**Exercise goal**:
Copy out the line containing "left. destruct (env_commit" and each line after it, through the last one in the material, exactly as written.
Content starts
Lemma Heartbeat_evolves l d : Steps (evolves cfg) (Heartbeat cfg l d).
Proof.
  unfold Heartbeat. steps. apply steps_exec; [apply _|]. intros t db.
  destruct (db !! LJobID l) as [r|] eqn:Er; [|reflexivity]. case_if; [|reflexivity].
  apply holds_leased in E as [? ?]. simpl. eapply evolves_update; [done|].
  apply rtc_once. by apply js_heartbeat.
Qed.

(** Complete writes at most once, and only for the lease holder of a live
    lease, with a receipt made from that row. *)
Definition completes (l : Lease) (res : Result) (t : Z) (rc : Receipt) (r : Row) : Prop :=
  r_state r = Leased ∧ live t r = true ∧ r_fence r = LFence l ∧
  default "" (r_worker_id r) = LWorkerID l ∧
  r_workspace_id r = EWorkspaceID (LEnvelope l) ∧
  res = {| ResSHA256 := RefSHA256 (EEvidence (r_envelope r));
           ResSizeBytes := RefSizeBytes (EEvidence (r_envelope r)) |} ∧
  RcFence rc = r_fence r ∧ RcResult rc = res ∧ RcJobID rc = LJobID l.

Lemma Complete_run l res env n db :
  let o := Complete l res env n db in
  (out_db o = db ∧
   ∀ rc, out_res o = Ok rc → ∃ r, db !! LJobID l = Some r ∧ r_state r = Succeeded ∧
     r_receipt r = Some rc ∧ r_fence r = LFence l ∧ RcResult rc = res) ∨
  (∃ r rc t, db !! LJobID l = Some r ∧ completes l res t rc r ∧
     out_db o = <[LJobID l := setRow r Succeeded (r_attempts r) (r_fence r) (r_worker_id r) None
                    (r_available_at r) (r_last_failure r) (Some rc)]> db ∧
     (out_res o = Ok rc ∨ out_res o = Err ErrDatabase)).
Proof.
  simpl. unfold Complete, transaction, bind, guard, query, exec, stmt, newID, ret, throw.
  case_if; [|by left]. simpl. case_if; [by left|].
  destruct (db !! LJobID l) as [r|] eqn:Er; simpl; [|by left].
  do 3 (case_if; simpl; [|by left]). case_if.
  { destruct (r_receipt r) as [rc|] eqn:Erc; [|by left]. case_if; [|by left].
    left. destruct (env_commit env (n + 1)); simpl; split; try done.
    intros rc' [= <-]. exists r. naive_solver. }
  case_if; simpl; [|by left]. do 2 (case_if; simpl; [by left|]).
  rewrite Er. case_if; simpl; [|by left].
  set (rc := {| RcID := _ |}).
  assert (completes l res (env_clock env (n + 1 + 1 + 1)) rc r) as Hc.
  { unfold completes. destruct res. simpl in *. naive_solver. }
  destruct (env_commit env _); simpl; [right|by left|right]; exists r, rc; eauto 10.
Qed.

Lemma Complete_evolves l res : Steps (evolves cfg) (Complete l res).
Proof.
  intros env n db. destruct (Complete_run l res env n db) as [[-> _]|(r & rc & t & Hr & Hc & -> & _)];
    [reflexivity|].
  eapply evolves_update; [done|]. apply rtc_once.
  destruct Hc as (? & ? & ? & ? & ? & -> & ? & ? & ?). by apply js_complete.
Qed.

Lemma Fail_evolves l f : Steps (evolves cfg) (Fail cfg l f).
Proof.
  unfold Fail. steps. apply steps_stmt; [apply _|]. intros t db b db'. case_if; [done|].
  destruct (db !! LJobID l) as [r|] eqn:Er; [|by intros [= <- <-]].
  case_if; [|by intros [= <- <-]]. apply holds_leased in E0 as [? ?]. intros [= <- <-].
  eapply evolves_update; [done|]. apply rtc_once. apply js_fail; [done|].
  intros Hb. breflect_in Hb. naive_solver.
Qed.
End lifecycle.

#[export] Hint Resolve Enqueue_evolves Claim_evolves Heartbeat_evolves Complete_evolves
  Fail_evolves : steps.
Arguments Enqueue : simpl never.
Arguments Claim : simpl never.
Arguments Heartbeat : simpl never.
Arguments Complete : simpl never.
Arguments Fail : simpl never.
Arguments PendingWorkspaces : simpl never.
Content ends
**Response below**:
    left. destruct (env_commit env (n + 1)); simpl; split; try done.
    intros rc' [= <-]. exists r. naive_solver. }
  case_if; simpl; [|by left]. do 2 (case_if; simpl; [by left|]).
  rewrite Er. case_if; simpl; [|by left].
  set (rc := {| RcID := _ |}).
  assert (completes l res (env_clock env (n + 1 + 1 + 1)) rc r) as Hc.
  { unfold completes. destruct res. simpl in *. naive_solver. }
  destruct (env_commit env _); simpl; [right|by left|right]; exists r, rc; eauto 10.
Qed.

Lemma Complete_evolves l res : Steps (evolves cfg) (Complete l res).
Proof.
  intros env n db. destruct (Complete_run l res env n db) as [[-> _]|(r & rc & t & Hr & Hc & -> & _)];
    [reflexivity|].
  eapply evolves_update; [done|]. apply rtc_once.
  destruct Hc as (? & ? & ? & ? & ? & -> & ? & ? & ?). by apply js_complete.
Qed.

Lemma Fail_evolves l f : Steps (evolves cfg) (Fail cfg l f).
Proof.
  unfold Fail. steps. apply steps_stmt; [apply _|]. intros t db b db'. case_if; [done|].
  destruct (db !! LJobID l) as [r|] eqn:Er; [|by intros [= <- <-]].
  case_if; [|by intros [= <- <-]]. apply holds_leased in E0 as [? ?]. intros [= <- <-].
  eapply evolves_update; [done|]. apply rtc_once. apply js_fail; [done|].
  intros Hb. breflect_in Hb. naive_solver.
Qed.
End lifecycle.

#[export] Hint Resolve Enqueue_evolves Claim_evolves Heartbeat_evolves Complete_evolves
  Fail_evolves : steps.
Arguments Enqueue : simpl never.
Arguments Claim : simpl never.
Arguments Heartbeat : simpl never.
Arguments Complete : simpl never.
Arguments Fail : simpl never.
Arguments PendingWorkspaces : simpl never.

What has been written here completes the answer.